Lemma selected_ids (s : Store) rws (sel : list (Types.Item.t Z)) :
  Forall2 (λ row y, select_item s row = inr y) rws sel →
  Types.Item.id <$> (isoItem <$> sel) = rws.*1.
Proof.
  induction 1 as [|[k it] y rws sel Hy _ IH]; [done|].
  csimpl. apply select_item_inr in Hy as [-> _]. by rewrite IH.
Qed.


Lemma integrity_seed : integrity seed.
Proof.
  split; [done|by vm_compute|..]; intros k r; [| | | |intros l| |];
    (intros Hk; apply elem_of_map_to_list in Hk;
     let lt := eval vm_compute in (map_to_list (itemTypes (rows seed))) in
     let lc := eval vm_compute in (map_to_list (categories (rows seed))) in
     let ls := eval vm_compute in (map_to_list (items (rows seed))) in
     let ll := eval vm_compute in (map_to_list (loans (rows seed))) in
     first [change (map_to_list (itemTypes (rows seed))) with lt in Hk
           |change (map_to_list (categories (rows seed))) with lc in Hk
           |change (map_to_list (items (rows seed))) with ls in Hk
           |change (map_to_list (loans (rows seed))) with ll in Hk];
     set_unfold in Hk; destruct_or?; simplify_eq; cbn; try done; try lia;
     try (intros [= <-]); by vm_compute; eauto).
Qed.

Lemma integrity_seed_exhausted : integrity seed_exhausted.
Proof.
  pose proof integrity_seed as H.
  split; try apply H; cbn; try done.
  intros l ln Hl. apply (loan_pkey _ H) in Hl. cbn in Hl. unfold INT_MAX. lia.
Qed.


(** ** The gate in front of the switch *)

Lemma handler_GET env req expected db :
  configured env expected → method req = "GET"%string →
  handler env req db =
    match getSnapshot db with
    | (inr snapshot, db') => (success snapshot, db')
    | (inl e, db') => (catch_block e, db')
    end.
Proof.
  intros [Htok Hne] Hget. unfold handler, try_block. rewrite Htok, Hget.
  destruct expected; [done|]. run. cbn. by destruct (getSnapshot db) as [[e|snap] db'].
Qed.

Lemma handler_unauthorized env req expected db :
  configured env expected → method req = "POST"%string →
  unauthorized (authorization req) expected = true →
  handler env req db = (failure 401 "Unauthorized: Invalid or missing token.", db).
Proof.
  intros [Htok Hne] Hpost Hun. unfold handler, try_block. rewrite Htok, Hpost.
  destruct expected; [done|]. cbn. by rewrite Hun.
Qed.

Lemma handler_accepted env req action payload db :
  accepted env req action payload →
  handler env req db = respond (switch env action payload db).
Proof.
  intros ((expected & Htok & Hne & Hauth) & Hpost & Hact & Hpay & Ha & Hp).
  unfold handler, try_block. rewrite Htok, Hpost.
  destruct expected; [done|]. cbn. rewrite Hauth. subst action payload.
  destruct (body req) as [| | | | | | |fields]; try done.
  cbn [get_field] in *. rewrite Ha, Hp. run. cbn [negb orb].
  destruct (switch env _ _ db) as [[e|[r|]] db']; cbn; try done.
  by destruct (getSnapshot db') as [[e'|snap] db''].
Qed.



(** ** Validation of text fields *)

Lemma length_eqb_0 (s : string) : Nat.eqb (String.length s) 0 = bool_decide (s = EmptyString).
Proof. by destruct s. Qed.

Lemma blank_JStr (p : string) (db : Db) :
  blank (JStr p) db = (inr (bool_decide (Js.trim p = EmptyString)), db).
Proof.
  unfold blank. cbn [truthy]. destruct p as [|a p]; [done|].
  cbn [String.eqb negb]. run. by rewrite length_eqb_0.
Qed.

Lemma blank_ok (p : string) (db : Db) :
  Js.trim p ≠ EmptyString → blank (JStr p) db = (inr false, db).
Proof. intros Hp. rewrite blank_JStr. by rewrite bool_decide_eq_false_2. Qed.

(** Whatever the value, the test throws, or answers without touching the
    database. *)
Lemma blank_cases (v : json) (db : Db) :
  (∃ e, blank v db = (inl e, db) ∧ catch_block e = failure 400 (exn_message e)) ∨
  blank v db = (inr true, db) ∨
  (∃ p, v = JStr p ∧ Js.trim p ≠ EmptyString ∧ blank v db = (inr false, db)).
Proof.
  destruct v as [| |[]|n| |p| |].
  7: { rewrite blank_JStr.
       destruct (decide (Js.trim p = EmptyString)) as [Hp|Hp].
       - rewrite bool_decide_eq_true_2 by done. by right; left.
       - rewrite bool_decide_eq_false_2 by done. right; right. by exists p. }
  all: unfold blank; cbn [truthy negb]; run;
    try (by right; left); try (by left; eexists).
  destruct (n =? 0); cbn [negb]; [by right; left|by left; eexists].
Qed.

(** ** checkout *)

Lemma checkout_run env payload db i p :
  integer_of (get_field payload "itemId") = Some i →
  get_field payload "patronName" = JStr p →
  Js.trim p ≠ EmptyString →
  checkout env payload db =
    if negb (int4 i) then (inl P2020, db)
    else if negb (loan_id_seq (seqs db) <=? INT_MAX) then (inl sequence_exhausted, db)
    else
    let l := loan_id_seq (seqs db) in
    let q := seqs (loan_seq_advanced db) in
    match loans (rows db) !! l, items (rows db) !! i with
    | Some _, _ => (inl P2002, mkDb (rows db) q)
    | None, None => (inl P2003, mkDb (rows db) q)
    | None, Some it =>
        match Item.currentLoanId it with
        | Some _ => (inl (JsError "Item already loaned or does not exist"), mkDb (rows db) q)
        | None =>
            if decide (map_Exists (λ k r, k ≠ i ∧ Item.currentLoanId r = Some l)
                         (items (rows db)))
            then (inl P2002, mkDb (rows db) q)
            else (inr Break, mkDb (checked_out (Date.day_of (now env)) i it p l (rows db)) q)
        end
    end.
Proof.
  intros Hi Hp Hne. unfold checkout. rewrite is_number_integer_of, Hi, Hp.
  rewrite bool_decide_eq_true_2 by eauto. cbn [negb].
  unfold mbind at 1, M_bind at 1. rewrite blank_ok by done.
  unfold mbind at 1, M_bind at 1, transaction.
  unfold mbind at 1, M_bind at 1. rewrite (int_arg_run _ i) by done.
  destruct (int4 i); cbn [negb]; [|by rewrite db_eta].
  unfold prisma.loan_create, prisma.item_updateMany_currentLoanId, string_arg.
  unfold loan_seq_advanced. run.
  destruct (loan_id_seq (seqs db) <=? INT_MAX); cbn [negb]; [|by rewrite db_eta].
  cbn.
  destruct (loans (rows db) !! loan_id_seq (seqs db)) as [ln|] eqn:Hl.
  { by rewrite decide_True by eauto. }
  rewrite decide_False by (by intros [? ?]).
  destruct (items (rows db) !! i) as [it|] eqn:Hit.
  2: { by rewrite decide_False by (by intros [? ?]). }
  rewrite decide_True by eauto. cbn. rewrite Hit.
  destruct (Item.currentLoanId it) as [l'|] eqn:Hcur.
  { by rewrite decide_False by done. }
  rewrite decide_True by done.
  destruct (decide (map_Exists _ _)); [done|].
  rewrite lookup_insert_eq. by rewrite decide_True by eauto.
Qed.

Lemma loan_seq_advanced_seqs db :
  loan_id_seq (seqs db) ≤ INT_MAX →
  seqs (loan_seq_advanced db) =
    mkSeq (item_type_id_seq (seqs db)) (category_id_seq (seqs db)) (item_id_seq (seqs db))
      (loan_id_seq (seqs db) + 1).
Proof.
  intros Hseq. unfold loan_seq_advanced, nextval_loan.
  by rewrite (proj2 (Z.leb_le _ _) Hseq).
Qed.

Lemma fresh_loan_id db : integrity db → loans (rows db) !! loan_id_seq (seqs db) = None.
Proof.
  intros Hdb. destruct (loans (rows db) !! _) as [ln|] eqn:Hl; [|done].
  apply (loan_pkey _ Hdb) in Hl. lia.
Qed.

Lemma fresh_loan_unreferenced db i :
  integrity db →
  ¬ map_Exists (λ k r, k ≠ i ∧ Item.currentLoanId r = Some (loan_id_seq (seqs db)))
      (items (rows db)).
Proof.
  intros Hdb (k & r & Hk & _ & Hcur).
  destruct (item_current_loan_id_fkey _ Hdb _ _ _ Hk Hcur) as [ln Hln].
  by rewrite fresh_loan_id in Hln.
Qed.

Lemma checkout_available env payload db i it p :
  integrity db →
  loan_id_seq (seqs db) ≤ INT_MAX →
  get_field payload "itemId" = JNum i →
  get_field payload "patronName" = JStr p →
  Js.trim p ≠ EmptyString →
  items (rows db) !! i = Some it → Item.currentLoanId it = None →
  checkout env payload db =
    (inr Break,
     mkDb (checked_out (Date.day_of (now env)) i it p (loan_id_seq (seqs db)) (rows db))
          (seqs (loan_seq_advanced db))).
Proof.
  intros Hdb Hseq Hi Hp Hne Hit Hcur. rewrite (checkout_run env payload db i p) by done.
  rewrite (item_int4 db i it), (proj2 (Z.leb_le _ _) Hseq) by done. cbn [negb].
  cbv zeta. rewrite fresh_loan_id, Hit, Hcur by done.
  by rewrite decide_False by by apply fresh_loan_unreferenced.
Qed.

Lemma checkout_on_loan env payload db i it l p :
  integrity db →
  loan_id_seq (seqs db) ≤ INT_MAX →
  get_field payload "itemId" = JNum i →
  get_field payload "patronName" = JStr p →
  Js.trim p ≠ EmptyString →
  items (rows db) !! i = Some it → Item.currentLoanId it = Some l →
  checkout env payload db =
    (inl (JsError "Item already loaned or does not exist"),
     mkDb (rows db) (seqs (loan_seq_advanced db))).
Proof.
  intros Hdb Hseq Hi Hp Hne Hit Hcur. rewrite (checkout_run env payload db i p) by done.
  rewrite (item_int4 db i it), (proj2 (Z.leb_le _ _) Hseq) by done. cbn [negb].
  cbv zeta. by rewrite fresh_loan_id, Hit, Hcur by done.
Qed.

The task ▸ Repeat, word for word, the lines from the start of the records to the line that contains "split; [done|by vm_compute|..];", both of them included, and no others.

Solution ▸
Lemma selected_ids (s : Store) rws (sel : list (Types.Item.t Z)) :
  Forall2 (λ row y, select_item s row = inr y) rws sel →
  Types.Item.id <$> (isoItem <$> sel) = rws.*1.
Proof.
  induction 1 as [|[k it] y rws sel Hy _ IH]; [done|].
  csimpl. apply select_item_inr in Hy as [-> _]. by rewrite IH.
Qed.


Lemma integrity_seed : integrity seed.
Proof.
  split; [done|by vm_compute|..]; intros k r; [| | | |intros l| |];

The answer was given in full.